Access to Aluka is open to "any educational, research, cultural, or other not-for-profit
organization that joins Aluka by signing a participation agreement." Outside of Africa a fee is involved. During the 'Preview Period' any institution with access to JSTOR (including this one) has free access to Aluka content. (There is no indication how long the Preview period will last.) The Preview period will end December 31, 2007.
In addition to the content areas themselves, additional pages highlight Featured Collections (for instance, the Melville J. Herskovits Library of African Studies) and a running list of Latest Additions. There is also an FAQ Page.

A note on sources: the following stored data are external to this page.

(** the rules compare keys as they are written, but header names are in lower
    case.  Rules that forbid changes of routing do not permit the key "host", yet
    the processor replaces the host with the key "Host". *)
Theorem rules_evaded_by_case allow_envoy allow_system is_error hs v n value :
  let rules := Some (mk_rules (Standard false allow_envoy allow_system) None is_error) in
  name_from_bytes (lit "host") = Some n → value_from_bytes v = Some value → v ≠ [] →
  permitted rules (lit "host") = false ∧
  ∃ hs', apply_header_mutations rules hs
      (mk_mutation [mk_option (Some (mk_header (lit "Host") v [])) None AppendIfExistsOrAdd] []) = (hs', Ok ()) ∧
    get_all hs' n = [value].
Proof.
  intros rules Hn Hv Hne. split; [done|].
  pose proof (name_from_bytes_case (lit "Host")) as Hcase.
  change (Str.to_ascii_lowercase <$> lit "Host") with (lit "host") in Hcase. rewrite Hn in Hcase.
  unfold apply_header_mutations. cbn [remove_loop remove_headers set_headers set_loop header key].
  change (permitted rules (lit "Host")) with true. cbn [raw_value]. rewrite bool_decide_true by done.
  rewrite <-Hcase. cbn [ExtProcMutation.value]. rewrite Hv. eexists. split; [done|].
  unfold effective_action. simpl. by rewrite get_all_insert, decide_True.
Qed.

End evade.

(** ** Witnesses *)

Section examples.
#[local] Existing Instances assoc_http assoc_http_spec no_regex assoc_bytes assoc_bytes_spec.

Let request : Request := mk_request (lit "GET") (mk_uri None None (Some (mk_pq (lit "/") None))) [(lit "host", lit "a")].
Let set (k v : string) : HeaderValueOption := mk_option (Some (mk_header (lit k) (lit v) [])) None AppendIfExistsOrAdd.


Lemma merged_mutations_in_turn_witness :
  get_all (apply_header_mutations None [(lit "a", lit "0")] (mk_mutation [set "a" "1"; set "b" "2"] [lit "c"])).1 (lit "a") =
  get_all (in_turn None [(lit "a", lit "0")] (mk_mutation [set "a" "1"] []) (mk_mutation [set "b" "2"] [lit "c"])) (lit "a").
Proof.
  apply (merged_mutations_in_turn None _ (mk_mutation [set "a" "1"] []) (mk_mutation [set "b" "2"] [lit "c"])); try done.
  intros name Hr. unfold removes in Hr. simpl in Hr. rewrite orb_false_r in Hr.
  apply bool_decide_eq_true in Hr as [= <-]. apply Forall_singleton. by vm_compute.
Defined.

Lemma rules_evaded_by_case_witness :
  permitted (Some rules_default) (lit "host") = false ∧
  ∃ hs', apply_header_mutations (Some rules_default) [(lit "host", lit "a")] (mk_mutation [set "Host" "evil"] []) = (hs', Ok ()) ∧
    get_all hs' (lit "host") = [lit "evil"].
Proof. by apply (rules_evaded_by_case (HL := assoc_http) false true false [(lit "host", lit "a")] (lit "evil") (lit "host")). Defined.

End examples.
End ExtProcMutationSpec.
(* ===== verification/ExtProcSide.v ===== *)
(** One message in the worker of an external processor: what the worker does to
    it while the processor and the connection do nothing unusual, as a machine on
    the message alone.  The messages to the processor that wait for an answer are
    told apart by their shape. *)

From stdpp Require Import relations.
From S2P Require Import Prelude RustStr Http StringMatch Body ChannelBody ExtProcMutation ExtProcModes ExtProcProcessing ExtProcWorker.
Import Http StringMatch Body ChannelBody ExtProcMutation ExtProcModes ExtProcProcessing ExtProcWorker.

Module ExtProcSide.

Section side.
Context {HL : HttpLib} {RL : RegexLib} {HB : HttpBytes} {Foreign : Type}.
Context (debug : ProcessingResponse → str).

Notation Processing := (Processing Foreign).
Notation Worker := (Worker Foreign).
Notation ProcessingTask := (ProcessingTask Foreign).

(** ** An environment where nothing unusual happens *)

Inductive Shape : Type := SHeaders | SBody | STrailers.

Definition kind_of (r : ProcessingRequest) : MessageKind :=
  match payload r with HttpHeaders k _ _ | HttpBody k _ _ | HttpTrailers k _ => k end.

Definition shape_of (r : ProcessingRequest) : Shape :=
  match payload r with HttpHeaders _ _ _ => SHeaders | HttpBody _ _ _ => SBody | HttpTrailers _ _ => STrailers end.
(** A worker that takes a message of kind [k]: it processes, messages go out, and
    those of this kind were answered. *)
Record idle (k : MessageKind) (w : Worker) (n : nat) : Prop := {
  idle_observe : observability_mode (config w) = false;
  idle_network : network w = [];
  idle_answered : n ≤ length (outbox w);
  idle_complete : complete k w = false;
  idle_pending : pending k w n = [];
  idle_fresh : fresh (side k w);
}.

(** The body is there, and nothing was done with it. *)
Lemma start_inv M fs p bridge hdr :
  fresh p → body_frames fs → open_bridge bridge [] fs →
  (source_has_body bridge = Some true → source_has_body_or_trailers bridge = true) →
  ∀ p', frame_bridge p' = bridge → frames_buffer p' = frames_buffer p → inflight_frames p' = inflight_frames p →
  trailers p' = trailers p → parked_trailers p' = parked_trailers p →
  (end_of_stream p' = true → should_process_body M = true → ∃ t, fs = Trailers <$> option_list t) →
  (if hdr : bool then streaming_body_enabled p' = false ∨ processed M p' else streaming_body_enabled p' = true) →
  inv M fs p' false (if hdr then [SHeaders] else []).
Proof.
  intros [F1 F2 F3 [F4 F5] F6 F7] Hf Hb Hsrc p' E1 E2 E3 E4 E5 Heos Hst. left. exists [], fs, [], hdr.
  split; rewrite ?E1, ?E2, ?E3, ?E4, ?F1, ?F4, ?F6; try done.
  - by rewrite app_nil_r.
  - intros ->. destruct Hst as [Hst|Hst]; [left|by right].
    unfold untouched. by rewrite E2, F4, F5.
  - split; rewrite ?E2, ?E4, ?E5, ?F1, ?F5, ?F7; try done.
    + by exists None.
    + by intros ->.
    + intros E. split; [done|]. intros HM. split; [done|]. by apply Heos.
Qed.

Lemma process_inv k M headers fs ended body_type p :
  fresh p → body_frames fs → honest ended body_type fs →
  let r := process k false M headers (bridge_new (Ok <$> fs) ended body_type) p in
  inv M fs r.2 false (match r.1 with Some req => [shape_of req] | None => [] end).
Proof.
  intros Hfr Hf Hho. destruct (bridge_new_facts fs ended body_type Hho) as (Hb & Hb1 & Hb2 & Hb3).
  set (b := bridge_new (Ok <$> fs) ended body_type) in *. unfold process.
  destruct (bool_decide (is_Some headers) && should_process_headers M) eqn:Hhd; [|destruct (_ && (_ || _)) eqn:Hbt]; cbv zeta; cbn [fst snd].
  - unfold process_headers. fields. destruct headers as [h|]; [|done].
    set (eos := negb (should_process_body M && default true (source_has_body b)) &&
      negb (should_process_trailers M && default true (source_has_trailers b))).
    assert (eos = true → should_process_body M = true → ∃ t, fs = Trailers <$> option_list t) as Heos.
    { intros He HM. apply Hb2. apply andb_true_iff in He as [He _]. rewrite HM in He.
      by destruct (source_has_body b) as [[]|]. }
    assert (eos = false → should_process_body M || should_process_trailers M = true ∧ source_has_body_or_trailers b = true)
      as Hpr.
    { intros He. unfold eos in He. destruct (source_has_body_or_trailers b) eqn:Hs.
      - by destruct (should_process_body M), (should_process_trailers M).
      - destruct (Hb3 eq_refl) as [E1 E2]. rewrite E1, E2 in He. simpl in He. by rewrite !andb_false_r in He. }
    destruct k; unfold update_end_stream; fields; fold b eos;
      (destruct (false || _) eqn:Hsw; fields;
       [apply andb_true_iff in Hsw as [_ He]; apply negb_true_iff in He|]);
      eapply (start_inv M fs p b true); try done; fields; try done;
      first [right; split; fields; by apply Hpr | left; by apply Hfr].
  - apply andb_true_iff in Hbt as [Hs HM]. unfold process_body_and_trailers, try_enable_streaming_body. fields. rewrite Hs.
    match goal with |- inv _ _ (if ?c then _ else _) _ _ => destruct c end;
      [|unfold return_status; fields]; eapply (start_inv M fs p b false); try done; fields; rewrite (fresh_eos p Hfr); done.
  - right. exists fs. apply open_drain in Hb as [Hb _]. apply open_close in Hb as [Hb _].
    split; fields; try done. right. by split; [apply Hfr|].
Qed.

(** ** The worker *)

Definition seen (M : OverridableModes) (k : MessageKind) (fs : list Frame) (s : Worker * nat) : Prop :=
  ∃ p c U, sees M k s.1 s.2 p c U ∧ inv M fs p c U.

Lemma seen_task M k w n fs t ended body_type p :
  sees M k w n p false [] → fresh p → task_kind t = k →
  task_bridge t = bridge_new (Ok <$> fs) ended body_type → honest ended body_type fs → body_frames fs →
  seen M k fs (handle_task t w, n).
Proof.
  intros Hs Hfr Hk Ht Hho Hf. unfold handle_task. rewrite Hk, Ht, (sees_side _ _ _ _ _ _ _ Hs).
  rewrite (sees_observe _ _ _ _ _ _ _ Hs), (sees_modes _ _ _ _ _ _ _ Hs).
  set (q := match k with RequestMsg => p | ResponseMsg => {| p with served_endpoint := task_served_endpoint t |} end).
  assert (fresh q) as Hq by (destruct k; [done|]; destruct Hfr; by split).
  pose proof (process_inv k M (task_headers t) fs ended body_type q Hq Hf Hho) as Hinv. cbv zeta in Hinv.
  pose proof (process_kind k false M (task_headers t) (bridge_new (Ok <$> fs) ended body_type) q) as Hkind.
  destruct (process _ _ _ _ _ _) as [req p']. simpl in *.
  pose proof (sees_on_side _ _ _ _ _ _ _ (λ _, p') Hs) as Hs'. destruct req as [req|]; simpl.
  - eexists p', false, [shape_of req]. split; [|done]. apply (sees_forward _ _ _ _ _ _ _ req) in Hs'.
    by rewrite decide_True in Hs' by by apply Hkind.
  - by exists p', false, [].
Qed.

Lemma seen_step M k fs s s' : body_frames fs → seen M k fs s → step debug k s s' → seen M k fs s'.
Proof.
  intros Hf (p & c & U & Hs & Hi) Hst. destruct Hst as [t w n w' Hne _ Ht|k' now w n w' He Ht|r w n w' Hr Ht]; simpl in *.
  - injection Ht as <-. exists p, c, U. split; [by apply quiet_handle_task|done].
  - injection Ht as <-. destruct (decide (k = k')) as [<-|Hne]; [|exists p, c, U; split; [by apply quiet_handle_frame|done]].
    unfold outbound_enabled in He. rewrite (sees_side _ _ _ _ _ _ _ Hs), (sees_complete _ _ _ _ _ _ _ Hs) in He.
    apply andb_true_iff in He as [He Hc]. apply negb_true_iff in Hc as ->.
    eexists _, _, _. split; [exact (sees_handle_frame _ _ _ _ _ _ _ now Hs)|]. by apply frame_inv.
  - destruct (sees_answer _ _ _ _ _ _ _ _ _ _ Hs Hr Ht) as [[_ Hs']|(_ & U' & action & p' & -> & Hs' & Ha)]; [by exists p, c, U|].
    exists p', c, U'. split; [done|]. destruct Hi as [(Q & S & ds & hdr & Ho)|[Q Hc]].
    + destruct (shape_of r); [by eapply headers_answer_inv|by eapply body_answer_inv|by eapply trailers_answer_inv].
    + right. exists Q. destruct c; [by eapply closed_answer|]. by destruct (ci_end _ _ _ _ _ Hc) as [?|[_ ?]].
Qed.

Lemma reachable_seen k w0 n0 t fs ended body_type s :
  idle k w0 n0 → task_kind t = k →
  task_bridge t = bridge_new (Ok <$> fs) ended body_type → honest ended body_type fs → body_frames fs →
  rtc (step debug k) (handle_task t w0, n0) s → seen (worker_modes k w0) k fs s.
Proof.
  intros [Ho Hn Ha Hc Hp Hfr] Hk Ht Hho Hf Hrtc.
  eapply (rtc_ind_r (λ s, seen (worker_modes k w0) k fs s)); [by eapply seen_task| |exact Hrtc].
  intros s1 s2 _ Hstep Hseen. by eapply seen_step.
Qed.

At the moment Aluka presents three constantly expanding 'content areas':
- Struggles for Freedom in Southern Africa "consists of more than 180,000 pages of documents and images, including periodicals, nationalist publications, records of colonial government commissions, local newspaper reports, personal papers, correspondence, UN documents, out-of-print and other particularly relevant books, oral testimonies, life histories, and speeches" reflecting the history of the struggle itself: "colonial rule, dispersion of exiles, international intervention, and worldwide networks that supported successive generations of resistance within the region."
- African Plants "comprises scientific data contributed by the African Plants Initiative (API) ... API's long-term goal is to build a comprehensive online research tool aggregating and linking presently scattered scholarly resources about African plants, thereby dramatically improving access for students, scholars, and scientists around the globe."
- African Cultural Heritage Sites and Landscapes "content area links high-quality visual, contextual, and spatial documentation of African heritage sites.The digital library includes photographs, 3D models, GIS data, site plans, aerial and satellite photography, images of rock art, excavation reports, manuscripts, traveler's accounts, historical and antiquarian maps, books, articles, and other scholarly research." [N.B.: Until June 30, 2007, downloading of the the datasets for three-dimensional site models, GIS data, and digital video has been disabled.]
It is this last collection which has the potential to provide the most valuable information for our research community. The collection is organized around what Aluka calls a "cultural landscape." As of April 2007 five cultural landscapes had been identified: Kilwa Kisiwani—a medieval city on an off-shore island in Tanzania; Lalibela, Ethiopia—capital of the Zagwe Dynasty and famous for its rock-hewn churches; The Asante Temples at Besease and Patakro, Ghana; Djenné and Timbuktu, Mali, celebrated for mosques in Sudanic style; and a preliminary collection of digitized photographs of African Rock Art. Future landscapes will include the stone ruins of Great Zimbabwe; the stelae field at Axum, Ethiopia; Elmina, Ghana; Lamu archipelago located on Kenya's northern coast; and five rock art shelters and caves in South Africa’s Cederberg Mountains.
Each of these cultural landscape areas "includes a vast range of visual and textual materials ... [including] high-resolution, metrically accurate digital photographs, two-dimensional site plans, three-dimensional models of structures, towns, and landscapes, spatial/geographic information systems (GIS), digital video and panoramas of the sites, and in the future, computer visualizations with walk-through capabilities.
"Related contextual materials ... include, for example, a selection of digitized scholarly articles, monographs, and travelogues from the National Museum of African Art, Smithsonian Institution Libraries, and the Melville J. Herskovits Library of African Studies at Northwestern University; some antiquarian maps of Africa from the Afriterra Free Cartographic Library; selections of narratives, drawings, and documents of and by the |xam and !kun people of southern Africa as collected in the 19th century by Lucy Lloyd and Wilhelm Bleek; and a unique collection of field notes and images from excavations at Kilwa Kisiwani carried out during the 1960s and early 1970s by Neville Chittick, the first Director of the British Institute in Eastern Africa."